Le reggae est apparu à la fin des années 1960, il est l'évolution du ska et du rocksteady, trouve ses racines dans la musique traditionnelle caribéenne comme le mento et le calypso, mais est aussi très influencé par le rythm&blues, le jazz et la soul music (la musique américaine est alors très en vogue en Jamaïque). A ces influences s'ajoute celle du mouvement rasta et des chants nyabinghi, qui utilisent les Burrus africains (tambours) apportés par les esclaves en Jamaïque. Ce métissage ne s'arrêtera pas là, aujourd'hui nombre de styles s'inspirent, intégrent ou reprennent le style reggae, de par le monde. Le reggae est aujourd'hui une musique universelle, comme le souhaitait son principal ambassadeur, Bob Marley.

L'etymologie du terme reggae pourrait venir du mot "streggae", utilisé pour désigner quelqu'un qui s'habille mal, ou trop peu... comme les prostituées ; ce mot aurait été modifié par une radio jamaïcaine de l'époque. D'autres explications existent, comme la contraction de "regular guy"...

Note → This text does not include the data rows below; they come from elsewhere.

(** [C26] (roundtrip) Submission is read back: when a submission is answered with an identifier, no job
    had it before, and asking for it next (if the store answers) gives exactly the fields of the
    request: its name, partition, priority, command, variables, directory and resources (zeros if
    it had none), its owner, or anonymous if it named none, the state PENDING, the second at
    which it was handled (zero before 1970) as the submission time, and nothing that a
    placement, a start or an end would set. *)
Theorem SubmitJob_GetJob req c id c1 pj c2 :
  inv (db_of c) → request_ok (RqSubmitJob req) →
  SubmitJob req c = (Reply (mkPbSubmitJobResponse id), c1) → GetJob (mkPbGetJobRequest id) c1 = (Reply pj, c2) →
  v_jobs (view (db_of c)) !! id = None ∧ pbSubmitJobRequest_Command req ≠ "" ∧
  pj = {|
    pbJob_Id := id;
    pbJob_Name := pbSubmitJobRequest_Name req;
    pbJob_Owner := if decide (pbSubmitJobRequest_Owner req = "") then "anonymous" else pbSubmitJobRequest_Owner req;
    pbJob_Partition := pbSubmitJobRequest_Partition req;
    pbJob_State := "PENDING";
    pbJob_Priority := pbSubmitJobRequest_Priority req;
    pbJob_Command := pbSubmitJobRequest_Command req;
    pbJob_Env := pbSubmitJobRequest_Env req;
    pbJob_Workdir := pbSubmitJobRequest_Workdir req;
    pbJob_Request := Some (default (mkPbResourceRequest 0 0 0 "" 0) (pbSubmitJobRequest_Request req));
    pbJob_NodeId := "";
    pbJob_NodeName := "";
    pbJob_Devices := [];
    pbJob_ExitCode := 0;
    pbJob_Reason := "";
    pbJob_SubmitAtUnix := if clock_next c <? timeUnix 1 then 0 else Unix (clock_next c);
    pbJob_StartAtUnix := 0;
    pbJob_EndAtUnix := 0
  |}.
Proof.
  intros Hi Hok. unfold SubmitJob, required. case_decide as Ecmd; [done|]. unfold st_bind at 1 2.
  pose proof (silent_id _ c (conj Hi eq_refl)) as Hc1. destruct (id_ c) as [nid s1] eqn:Ei.
  pose proof (silent_now _ s1 Hc1) as Hc2. destruct (now_ s1) as [now s2] eqn:En. simpl in Hc2. destruct Hc2 as [Hi2 Hv2].
  assert (now = clock_next c) as Hnow by (destruct c as [[w e] m l]; injection Ei as <- <-; by injection En as <- <-).
  pose proof (effect_call (CallCreateJob (submittedJob nid now req)) Internal "submit job failed"
    (store_CreateJob (submittedJob nid now req)) (λ _, st_ret (Reply (mkPbSubmitJobResponse nid)))
    ltac:(done) ltac:(by eapply Hok) ltac:(intros; apply silent_ret) ltac:(done) _ s2 (conj Hi2 eq_refl)) as Hd.
  intros Es. rewrite Es in Hd. destruct Hd as (v' & [Hi1 Hv1] & Hspec). cbn [replied] in Hspec.
  assert (nid = id) as ->.
  { unfold or_status, st_bind in Es. destruct (on_db _ s2) as [[u|e] s3]; [|done]. by injection Es. }
  simpl in Hspec. rewrite Hv2 in Hspec. destruct (v_jobs (view (db_of c)) !! id) eqn:Ej; [done|].
  injection Hspec as <-. unfold GetJob, or_status, st_bind.
  destruct (on_db (store_GetJob id) c1) as [r3 c3] eqn:E3.
  destruct (on_db_query _ _ _ _ _ (gets_job _) Hi1 E3) as (_ & _ & H3). cbn [pbGetJobRequest_JobId].
  rewrite E3. destruct r3 as [o|]; [|done]. specialize (H3 o eq_refl). simpl in H3. rewrite Hv1 in H3. simpl in H3.
  rewrite lookup_insert_eq in H3. subst o. intros [= <- _]. split; [done|]. split; [done|].
  unfold jobToProto, stored_job, submittedJob. cbn -[unixOrZero whole_seconds decide]. rewrite unix_stored, Hnow. f_equal.
  by destruct (pbSubmitJobRequest_Request req) as [[]|].
Qed.
End handlers.

(** ** The owner of a job is told *)

Section notification.
Context {S : Type} `{StoreLaws S}.

(** The engine after handing a message out. *)
Definition add_sent (ch : string) (msg : Message) (e : Engine) : Engine :=
  mkEngine (e_cfg e) (e_rules e) (e_notifiers e) (e_cooldown e) (e_sent e ++ [(ch, msg)]).

Lemma on_fst_engine {A E} (op : ST (World S) A) (st : World S * E) : (on_fst op st).2.2 = st.2.
Proof. destruct st as [w e]. unfold on_fst. by destruct (op w). Qed.

Lemma deliver_sent rule ev ch to n (st : World S * Engine) :
  e_notifiers st.2 !! ch = Some n →
  (deliver rule ev ch to st).2.2 = add_sent ch (mkMessage ev to (Event_Type ev) (Event_Summary ev)) st.2.
Proof.
  destruct st as [w e]. simpl. intros Hn. unfold deliver, st_bind, notifierOf. simpl. rewrite Hn.
  unfold notify, st_ret. cbn -[Join on_fst].
  match goal with |- context [on_fst ?op ?st] => pose proof (on_fst_engine op st) as He; destruct (on_fst op st) end.
  exact He.
Qed.

Lemma applyRule_other ev r (st : World S * Engine) : matches r ev = false → applyRule ev r st = (tt, st).
Proof. intros Hm. unfold applyRule. by rewrite Hm. Qed.

Definition job_rule : NotifyRule :=
  mkNotifyRule "job-finished" (mkRuleMatch [TypeJobCompleted; TypeJobFailed] ∅ "") ["${owner}"] [] 0.

Definition is_job_event (ev : Event) : Prop := Event_Type ev = TypeJobCompleted ∨ Event_Type ev = TypeJobFailed.

(** An event with another identifier or time is routed alike. *)
Lemma job_rule_matches ev : is_job_event ev → matches job_rule ev = true.
Proof.
  intros Ht. unfold matches, contains, job_rule. simpl.
  rewrite bool_decide_eq_true_2; [done|]. destruct Ht as [->| ->]; set_solver.
Qed.

Definition ownerOf (ev : Event) : list string :=
  let o := map_get (Event_Labels ev) "owner" in if decide (o = "") then [] else [o].

Lemma job_recipients ev : resolveRecipients ["${owner}"] ev = ownerOf ev.
Proof.
  unfold resolveRecipients, ownerOf. cbn [foldl]. unfold addRecipient, recipient. cbn -[map_get decide].
  repeat case_decide; done || set_solver.
Qed.

(** The engine as configured by default. *)
Definition default_engine (e : Engine) : Prop :=
  e_rules e = DefaultRules ∧ Notify_Channels (e_cfg e) = ["log"] ∧ is_Some (e_notifiers e !! "log").

Lemma job_rules_sent ev (st : World S * Engine) :
  default_engine st.2 → is_job_event ev →
  (st_for (e_rules st.2) (applyRule ev) st).2.2 =
    add_sent "log" (mkMessage ev (ownerOf ev) (Event_Type ev) (Event_Summary ev)) st.2.
Proof.
  intros (Hr & Hc & n & Hn) Ht. rewrite Hr. unfold DefaultRules. cbn [st_for]. unfold st_bind.
  assert (∀ name types labels min to chs cd, types ≠ [] → TypeJobCompleted ∉ types → TypeJobFailed ∉ types →
    ∀ st : World S * Engine, applyRule ev (mkNotifyRule name (mkRuleMatch types labels min) to chs cd) st = (tt, st)) as Hno.
  { intros name types labels min to chs cd H1 H2 H3 st0. apply applyRule_other, matches_other_type; [done|].
    destruct Ht as [->| ->]; done. }
  rewrite Hno by (by_decide). change (mkNotifyRule "job-finished" _ _ _ _) with job_rule.
  assert ((applyRule ev job_rule st).2.2 = add_sent "log" (mkMessage ev (ownerOf ev) (Event_Type ev) (Event_Summary ev)) st.2) as Hj.
  { unfold applyRule. rewrite job_rule_matches by done. cbn [negb]. unfold allow. cbn [Rule_Cooldown job_rule].
    change (0 <=? 0) with true. cbn iota. unfold st_bind, st_ret. cbn [negb].
    assert (channelsOf job_rule st.2 = ["log"]) as -> by (unfold channelsOf; cbn [Rule_Channels job_rule]; rewrite Hc; reflexivity).
    cbn [st_for]. unfold st_bind, st_ret. rewrite job_recipients. cbn [Rule_To Rule_Name job_rule].
    pose proof (deliver_sent "job-finished" ev "log" (ownerOf ev) n st Hn) as Hd.
    by destruct (deliver "job-finished" ev "log" (ownerOf ev) st). }
  destruct (applyRule ev job_rule st) as [u st1]. cbn [snd] in Hj. rewrite !Hno by by_decide. exact Hj.
Qed.

(** Emitting a job event hands exactly one message out. *)
Lemma Emit_job ev (st : World S * Engine) :
  default_engine st.2 → is_job_event ev →
  ∃ ev', (Emit ev st).2.2 = add_sent "log" (mkMessage ev' (ownerOf ev) (Event_Type ev) (Event_Summary ev)) st.2 ∧
    Event_Labels ev' = Event_Labels ev ∧ Event_Type ev' = Event_Type ev.
Proof.
  intros Hd Ht. unfold Emit, st_bind.
  match goal with |- context [let '(a, s') := ?op st in _] =>
    assert (∃ ev1 st1, op st = (ev1, st1) ∧ st1.2 = st.2 ∧ Event_Labels ev1 = Event_Labels ev ∧
      Event_Type ev1 = Event_Type ev ∧ Event_Summary ev1 = Event_Summary ev) as (ev1 & st1 & -> & E1 & L1 & T1 & S1) end.
  { case_decide; [|by eexists _, _]. destruct (on_fst newID st) as [i st1] eqn:Ei. eexists _, _. split; [done|].
    split; [|done]. by rewrite <-(on_fst_engine newID st), Ei. }
  match goal with |- context [let '(a, s') := ?op st1 in _] =>
    assert (∃ ev2 st2, op st1 = (ev2, st2) ∧ st2.2 = st1.2 ∧ Event_Labels ev2 = Event_Labels ev1 ∧
      Event_Type ev2 = Event_Type ev1 ∧ Event_Summary ev2 = Event_Summary ev1) as (ev2 & st2 & -> & E2 & L2 & T2 & S2) end.
  { destruct (IsZero _); [|by eexists _, _]. destruct (on_fst time_Now st1) as [i st2] eqn:Ei. eexists _, _. split; [done|].
    split; [|done]. by rewrite <-(on_fst_engine time_Now st1), Ei. }
  destruct (on_fst (on_store (store_CreateEvent ev2)) st2) as [r st3] eqn:E3.
  assert (st3.2 = st.2) as Es by (pose proof (on_fst_engine (on_store (store_CreateEvent ev2)) st2) as He; rewrite E3 in He; simpl in He; congruence).
  exists ev2. rewrite job_rules_sent.
  - rewrite Es. unfold ownerOf. rewrite L2, L1, T2, T1, S2, S1. done.
  - by rewrite Es.
  - unfold is_job_event in *. by rewrite T2, T1.
Qed.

Contrairement au rocksteady, la paternité du reggae en tant que genre musical proprement dit est très controversée : Certains attribuent le premier disque de reggae aux Maytals avec "Do the Reggay" en août 1968, Toots est certes le premier à utiliser le mot "reggae" dans une chanson, mais d'autres morceaux au tempo un peu plus rapide que le rocksteady ont déjà préfiguré le style au cours de l'année 68. Ainsi, Pop-a-Top, de Lynford Anderson, annoncait déjà, début 68, un nouveau style de rythme, bien plus rapide. D'autres compositions se disputent le titre de premier reggae, dont le "Bang A Rang" de Stranger Cole & Lester Sterling (pour Bunnee Lee), le "Nanny Goat" de Larry Marshall & Alvin (sous la direction de Jackie Mittoo, pour Studio One), la première version méconnue du "Soul Rebel" de Bob Marley, et le "No More Heartache" des Beltones. Lee « Scratch » Perry est également à l'origine d'un des premiers succès reggae de 1968, "Long Shot" (chanté par les Pioneers, avec les jeunes frères Aston « Family Man » et Carlton Barrett à la basse/batterie), où il utilise une rythmique particulièrement rapide. Scratch travaille alors pour Joe Gibbs et le quittera pour ne pas avoir été crédité pour son travail sur ce morceau. Il reprendra ce morceau à son compte en se lançant dans la production, avec son propre label "upsetter" (ennerveur). "People Funny Boy" fera un carton en angleterre. Scratch utilisera par la suite des pratiques innovantes qui transformeront le reggae, comme l'introduction de bruitages (l'origine du sample). Il fondera également le studio légendaire Black Ark (Où seront enregistrés Bob & The Wailers, The Congos, Max Romeo, Junior Murvin...)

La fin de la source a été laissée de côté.